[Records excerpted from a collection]
* * * * *
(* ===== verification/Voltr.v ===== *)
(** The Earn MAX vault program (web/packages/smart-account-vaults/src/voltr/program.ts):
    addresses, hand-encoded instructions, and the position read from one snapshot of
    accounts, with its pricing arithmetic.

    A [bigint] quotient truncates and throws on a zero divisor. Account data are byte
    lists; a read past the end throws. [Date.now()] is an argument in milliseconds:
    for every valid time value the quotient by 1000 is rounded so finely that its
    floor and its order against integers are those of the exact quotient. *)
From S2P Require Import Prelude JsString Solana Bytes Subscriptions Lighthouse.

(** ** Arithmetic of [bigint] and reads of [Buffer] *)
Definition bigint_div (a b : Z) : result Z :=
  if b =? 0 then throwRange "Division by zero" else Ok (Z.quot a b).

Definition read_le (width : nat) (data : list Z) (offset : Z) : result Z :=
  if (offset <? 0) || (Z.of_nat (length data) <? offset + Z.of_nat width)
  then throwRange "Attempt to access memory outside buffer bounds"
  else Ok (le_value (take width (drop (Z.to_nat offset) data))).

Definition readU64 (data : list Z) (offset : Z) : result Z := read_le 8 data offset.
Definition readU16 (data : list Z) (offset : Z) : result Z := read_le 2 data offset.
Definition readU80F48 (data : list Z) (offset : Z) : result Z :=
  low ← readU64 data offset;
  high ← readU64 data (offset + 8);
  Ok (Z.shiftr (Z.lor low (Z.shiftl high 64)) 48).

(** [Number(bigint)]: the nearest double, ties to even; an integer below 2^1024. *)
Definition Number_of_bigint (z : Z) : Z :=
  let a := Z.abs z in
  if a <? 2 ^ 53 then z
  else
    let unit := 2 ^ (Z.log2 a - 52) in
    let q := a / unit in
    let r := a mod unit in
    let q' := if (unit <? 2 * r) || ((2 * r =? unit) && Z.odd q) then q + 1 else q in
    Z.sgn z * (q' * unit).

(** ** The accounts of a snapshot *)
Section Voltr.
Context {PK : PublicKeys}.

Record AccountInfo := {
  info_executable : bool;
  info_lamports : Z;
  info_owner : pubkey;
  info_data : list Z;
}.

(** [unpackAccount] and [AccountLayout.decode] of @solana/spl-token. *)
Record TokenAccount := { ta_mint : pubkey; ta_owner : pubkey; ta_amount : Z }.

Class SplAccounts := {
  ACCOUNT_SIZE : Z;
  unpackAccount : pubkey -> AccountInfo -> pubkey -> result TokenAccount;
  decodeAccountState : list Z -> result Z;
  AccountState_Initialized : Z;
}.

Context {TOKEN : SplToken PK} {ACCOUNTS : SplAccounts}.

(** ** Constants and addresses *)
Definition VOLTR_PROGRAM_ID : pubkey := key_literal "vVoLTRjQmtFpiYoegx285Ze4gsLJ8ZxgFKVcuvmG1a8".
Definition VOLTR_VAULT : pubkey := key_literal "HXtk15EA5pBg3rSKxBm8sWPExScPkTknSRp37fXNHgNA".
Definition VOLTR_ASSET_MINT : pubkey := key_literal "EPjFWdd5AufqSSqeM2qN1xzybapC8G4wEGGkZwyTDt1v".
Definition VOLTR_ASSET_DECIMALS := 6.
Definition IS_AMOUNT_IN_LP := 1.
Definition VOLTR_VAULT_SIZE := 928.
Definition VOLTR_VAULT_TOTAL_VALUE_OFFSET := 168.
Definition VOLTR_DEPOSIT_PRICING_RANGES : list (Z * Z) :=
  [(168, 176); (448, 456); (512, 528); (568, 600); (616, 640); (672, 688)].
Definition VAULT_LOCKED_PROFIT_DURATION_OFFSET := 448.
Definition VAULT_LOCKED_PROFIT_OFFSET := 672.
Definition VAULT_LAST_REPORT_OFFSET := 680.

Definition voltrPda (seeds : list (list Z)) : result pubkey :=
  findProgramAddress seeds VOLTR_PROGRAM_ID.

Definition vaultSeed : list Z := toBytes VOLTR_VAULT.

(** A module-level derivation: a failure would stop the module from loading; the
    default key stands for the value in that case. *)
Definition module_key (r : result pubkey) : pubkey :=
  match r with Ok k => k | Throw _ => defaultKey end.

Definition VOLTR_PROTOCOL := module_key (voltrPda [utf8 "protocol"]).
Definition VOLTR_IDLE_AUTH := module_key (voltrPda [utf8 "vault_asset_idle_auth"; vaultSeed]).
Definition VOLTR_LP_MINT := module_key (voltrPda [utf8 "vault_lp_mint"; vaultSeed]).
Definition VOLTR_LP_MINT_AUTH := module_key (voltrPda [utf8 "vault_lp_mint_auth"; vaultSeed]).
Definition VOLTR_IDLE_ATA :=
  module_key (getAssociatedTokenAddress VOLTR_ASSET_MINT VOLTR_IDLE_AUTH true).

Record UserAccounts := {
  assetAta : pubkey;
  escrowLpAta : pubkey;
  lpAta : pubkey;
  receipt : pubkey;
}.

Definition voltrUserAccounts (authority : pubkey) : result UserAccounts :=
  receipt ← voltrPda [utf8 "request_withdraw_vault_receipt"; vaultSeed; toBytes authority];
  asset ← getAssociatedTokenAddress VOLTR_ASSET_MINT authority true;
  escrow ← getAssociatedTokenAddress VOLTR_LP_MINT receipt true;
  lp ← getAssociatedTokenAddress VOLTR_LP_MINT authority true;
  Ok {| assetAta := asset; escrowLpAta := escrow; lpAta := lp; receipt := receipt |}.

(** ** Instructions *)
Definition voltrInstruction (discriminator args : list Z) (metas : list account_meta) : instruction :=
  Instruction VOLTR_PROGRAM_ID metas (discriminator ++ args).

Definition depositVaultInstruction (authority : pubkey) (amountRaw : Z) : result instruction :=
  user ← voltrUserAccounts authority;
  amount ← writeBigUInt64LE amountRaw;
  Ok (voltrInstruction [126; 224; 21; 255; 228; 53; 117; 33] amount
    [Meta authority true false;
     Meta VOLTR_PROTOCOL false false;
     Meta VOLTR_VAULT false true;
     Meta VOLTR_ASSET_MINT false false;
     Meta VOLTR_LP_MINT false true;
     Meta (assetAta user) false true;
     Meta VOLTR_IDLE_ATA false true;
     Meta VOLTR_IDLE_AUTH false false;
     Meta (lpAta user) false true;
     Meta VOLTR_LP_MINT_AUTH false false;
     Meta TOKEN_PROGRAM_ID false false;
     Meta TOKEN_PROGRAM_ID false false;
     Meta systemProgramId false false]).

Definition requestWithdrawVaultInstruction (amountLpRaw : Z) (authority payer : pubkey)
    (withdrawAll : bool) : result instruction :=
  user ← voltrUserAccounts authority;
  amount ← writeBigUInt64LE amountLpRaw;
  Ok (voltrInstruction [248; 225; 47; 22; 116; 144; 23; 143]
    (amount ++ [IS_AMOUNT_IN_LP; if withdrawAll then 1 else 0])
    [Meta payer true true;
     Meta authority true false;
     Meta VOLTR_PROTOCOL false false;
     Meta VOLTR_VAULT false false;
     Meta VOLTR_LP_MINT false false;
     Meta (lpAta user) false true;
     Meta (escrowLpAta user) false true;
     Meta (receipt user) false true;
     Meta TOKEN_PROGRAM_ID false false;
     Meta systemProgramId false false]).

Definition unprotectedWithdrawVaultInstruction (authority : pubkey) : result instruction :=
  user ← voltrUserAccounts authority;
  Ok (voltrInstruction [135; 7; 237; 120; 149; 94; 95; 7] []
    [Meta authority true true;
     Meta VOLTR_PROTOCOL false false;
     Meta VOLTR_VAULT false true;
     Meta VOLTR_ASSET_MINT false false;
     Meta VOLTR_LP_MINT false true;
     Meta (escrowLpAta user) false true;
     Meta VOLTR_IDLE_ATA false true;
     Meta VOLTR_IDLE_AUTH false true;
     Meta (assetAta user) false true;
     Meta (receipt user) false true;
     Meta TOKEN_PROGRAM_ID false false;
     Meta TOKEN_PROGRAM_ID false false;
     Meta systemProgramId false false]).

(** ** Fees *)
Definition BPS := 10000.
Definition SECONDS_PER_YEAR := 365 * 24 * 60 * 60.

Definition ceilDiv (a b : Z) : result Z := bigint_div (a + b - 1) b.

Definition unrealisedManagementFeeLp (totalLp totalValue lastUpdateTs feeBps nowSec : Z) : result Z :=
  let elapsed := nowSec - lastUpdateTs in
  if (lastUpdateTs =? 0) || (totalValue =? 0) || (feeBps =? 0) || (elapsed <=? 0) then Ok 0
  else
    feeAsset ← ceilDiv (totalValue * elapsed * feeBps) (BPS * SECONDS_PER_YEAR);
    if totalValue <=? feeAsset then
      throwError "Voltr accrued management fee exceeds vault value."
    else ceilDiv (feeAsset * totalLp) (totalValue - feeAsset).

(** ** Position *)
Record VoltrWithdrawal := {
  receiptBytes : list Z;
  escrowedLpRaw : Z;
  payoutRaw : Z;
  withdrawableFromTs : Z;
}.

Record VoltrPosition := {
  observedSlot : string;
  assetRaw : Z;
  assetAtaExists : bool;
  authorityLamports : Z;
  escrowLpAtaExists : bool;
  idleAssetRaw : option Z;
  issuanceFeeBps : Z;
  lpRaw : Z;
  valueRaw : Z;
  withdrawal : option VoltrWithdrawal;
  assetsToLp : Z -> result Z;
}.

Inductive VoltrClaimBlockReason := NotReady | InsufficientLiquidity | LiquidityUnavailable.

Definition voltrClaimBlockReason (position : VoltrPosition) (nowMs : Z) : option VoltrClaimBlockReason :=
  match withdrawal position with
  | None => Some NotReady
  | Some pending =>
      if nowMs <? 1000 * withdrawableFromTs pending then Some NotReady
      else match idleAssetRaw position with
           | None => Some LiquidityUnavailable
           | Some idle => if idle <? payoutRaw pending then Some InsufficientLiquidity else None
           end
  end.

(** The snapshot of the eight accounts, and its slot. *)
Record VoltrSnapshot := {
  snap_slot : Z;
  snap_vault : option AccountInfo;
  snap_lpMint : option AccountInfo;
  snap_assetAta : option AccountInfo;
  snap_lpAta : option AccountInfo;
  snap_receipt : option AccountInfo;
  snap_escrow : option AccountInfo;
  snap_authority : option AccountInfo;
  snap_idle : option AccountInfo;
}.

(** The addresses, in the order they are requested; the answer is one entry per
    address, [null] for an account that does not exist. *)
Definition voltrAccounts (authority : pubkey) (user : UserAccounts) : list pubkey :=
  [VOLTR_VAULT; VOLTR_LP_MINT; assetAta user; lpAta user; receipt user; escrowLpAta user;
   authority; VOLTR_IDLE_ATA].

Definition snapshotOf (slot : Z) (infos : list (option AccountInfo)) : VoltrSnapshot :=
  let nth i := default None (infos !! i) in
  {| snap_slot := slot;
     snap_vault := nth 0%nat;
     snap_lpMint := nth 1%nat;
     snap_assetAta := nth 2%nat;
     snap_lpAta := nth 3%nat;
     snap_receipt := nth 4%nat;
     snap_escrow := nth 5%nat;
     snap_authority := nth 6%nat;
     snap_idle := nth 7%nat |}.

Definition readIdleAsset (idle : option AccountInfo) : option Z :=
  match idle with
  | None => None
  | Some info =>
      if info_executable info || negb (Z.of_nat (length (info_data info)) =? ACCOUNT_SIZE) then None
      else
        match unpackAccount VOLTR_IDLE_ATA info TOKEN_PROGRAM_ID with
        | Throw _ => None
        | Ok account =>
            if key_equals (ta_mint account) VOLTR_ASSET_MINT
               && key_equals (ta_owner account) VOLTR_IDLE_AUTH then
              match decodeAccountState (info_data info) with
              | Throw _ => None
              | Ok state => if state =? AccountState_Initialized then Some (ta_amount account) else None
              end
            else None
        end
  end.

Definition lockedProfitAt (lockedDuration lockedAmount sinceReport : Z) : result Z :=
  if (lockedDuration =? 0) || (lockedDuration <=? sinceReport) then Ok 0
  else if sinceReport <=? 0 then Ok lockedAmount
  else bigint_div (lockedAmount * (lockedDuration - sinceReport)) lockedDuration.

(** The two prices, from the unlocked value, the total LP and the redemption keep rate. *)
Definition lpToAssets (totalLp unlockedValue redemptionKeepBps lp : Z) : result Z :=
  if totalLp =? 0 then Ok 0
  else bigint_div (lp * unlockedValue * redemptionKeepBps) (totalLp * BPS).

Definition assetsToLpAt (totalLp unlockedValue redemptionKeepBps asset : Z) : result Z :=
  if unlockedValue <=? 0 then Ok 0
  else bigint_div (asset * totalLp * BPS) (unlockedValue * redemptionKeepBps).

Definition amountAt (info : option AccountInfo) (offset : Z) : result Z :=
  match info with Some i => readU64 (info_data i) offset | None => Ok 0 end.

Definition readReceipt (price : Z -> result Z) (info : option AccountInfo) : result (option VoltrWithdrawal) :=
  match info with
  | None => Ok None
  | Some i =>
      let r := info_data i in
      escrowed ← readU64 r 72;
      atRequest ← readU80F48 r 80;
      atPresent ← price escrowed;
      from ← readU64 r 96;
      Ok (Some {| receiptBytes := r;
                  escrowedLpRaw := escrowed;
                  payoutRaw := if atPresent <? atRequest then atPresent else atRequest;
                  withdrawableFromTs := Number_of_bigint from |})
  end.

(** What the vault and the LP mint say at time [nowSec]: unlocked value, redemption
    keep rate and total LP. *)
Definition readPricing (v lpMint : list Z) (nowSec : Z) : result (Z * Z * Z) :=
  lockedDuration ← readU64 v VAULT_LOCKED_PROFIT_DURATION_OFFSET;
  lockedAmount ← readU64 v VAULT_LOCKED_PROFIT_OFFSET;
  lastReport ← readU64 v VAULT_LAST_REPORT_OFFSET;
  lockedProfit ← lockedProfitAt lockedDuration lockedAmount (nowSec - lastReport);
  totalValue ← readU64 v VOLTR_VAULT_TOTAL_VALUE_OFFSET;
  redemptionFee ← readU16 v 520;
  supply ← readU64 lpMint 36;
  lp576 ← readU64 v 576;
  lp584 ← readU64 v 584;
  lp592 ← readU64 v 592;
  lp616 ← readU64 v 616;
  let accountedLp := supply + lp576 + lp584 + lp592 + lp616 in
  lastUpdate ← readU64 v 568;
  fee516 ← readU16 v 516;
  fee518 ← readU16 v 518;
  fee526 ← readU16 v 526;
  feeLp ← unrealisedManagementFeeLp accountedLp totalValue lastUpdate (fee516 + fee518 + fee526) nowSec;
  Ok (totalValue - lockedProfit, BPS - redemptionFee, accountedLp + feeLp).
* * * * *
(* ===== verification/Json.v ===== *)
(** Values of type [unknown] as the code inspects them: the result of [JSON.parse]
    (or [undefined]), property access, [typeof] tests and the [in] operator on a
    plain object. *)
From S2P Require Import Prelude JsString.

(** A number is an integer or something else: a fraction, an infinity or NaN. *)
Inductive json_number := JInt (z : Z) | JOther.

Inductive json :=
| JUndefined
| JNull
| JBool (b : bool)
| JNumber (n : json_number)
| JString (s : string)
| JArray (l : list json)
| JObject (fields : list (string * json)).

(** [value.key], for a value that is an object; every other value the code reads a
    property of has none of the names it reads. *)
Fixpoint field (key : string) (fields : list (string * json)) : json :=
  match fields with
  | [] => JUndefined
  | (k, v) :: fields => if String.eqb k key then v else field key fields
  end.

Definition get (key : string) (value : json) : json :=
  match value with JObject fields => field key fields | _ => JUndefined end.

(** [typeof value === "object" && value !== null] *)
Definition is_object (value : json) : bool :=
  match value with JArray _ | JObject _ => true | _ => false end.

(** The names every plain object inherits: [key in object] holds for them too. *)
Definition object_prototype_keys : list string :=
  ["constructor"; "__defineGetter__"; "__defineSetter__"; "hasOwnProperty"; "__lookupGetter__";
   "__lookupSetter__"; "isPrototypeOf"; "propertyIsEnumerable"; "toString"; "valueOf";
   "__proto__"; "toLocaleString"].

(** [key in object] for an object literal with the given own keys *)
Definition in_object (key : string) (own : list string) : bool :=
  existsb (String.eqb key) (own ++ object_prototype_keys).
* * * * *
Please return only the lines above, starting at the line that has "Definition SECONDS_PER_YEAR := 365" and ending at the line that has "else match idleAssetRaw position with", keeping both and leaving each one unchanged.

• TASK OUTPUT
Definition SECONDS_PER_YEAR := 365 * 24 * 60 * 60.

Definition ceilDiv (a b : Z) : result Z := bigint_div (a + b - 1) b.

Definition unrealisedManagementFeeLp (totalLp totalValue lastUpdateTs feeBps nowSec : Z) : result Z :=
  let elapsed := nowSec - lastUpdateTs in
  if (lastUpdateTs =? 0) || (totalValue =? 0) || (feeBps =? 0) || (elapsed <=? 0) then Ok 0
  else
    feeAsset ← ceilDiv (totalValue * elapsed * feeBps) (BPS * SECONDS_PER_YEAR);
    if totalValue <=? feeAsset then
      throwError "Voltr accrued management fee exceeds vault value."
    else ceilDiv (feeAsset * totalLp) (totalValue - feeAsset).

(** ** Position *)
Record VoltrWithdrawal := {
  receiptBytes : list Z;
  escrowedLpRaw : Z;
  payoutRaw : Z;
  withdrawableFromTs : Z;
}.

Record VoltrPosition := {
  observedSlot : string;
  assetRaw : Z;
  assetAtaExists : bool;
  authorityLamports : Z;
  escrowLpAtaExists : bool;
  idleAssetRaw : option Z;
  issuanceFeeBps : Z;
  lpRaw : Z;
  valueRaw : Z;
  withdrawal : option VoltrWithdrawal;
  assetsToLp : Z -> result Z;
}.

Inductive VoltrClaimBlockReason := NotReady | InsufficientLiquidity | LiquidityUnavailable.

Definition voltrClaimBlockReason (position : VoltrPosition) (nowMs : Z) : option VoltrClaimBlockReason :=
  match withdrawal position with
  | None => Some NotReady
  | Some pending =>
      if nowMs <? 1000 * withdrawableFromTs pending then Some NotReady
      else match idleAssetRaw position with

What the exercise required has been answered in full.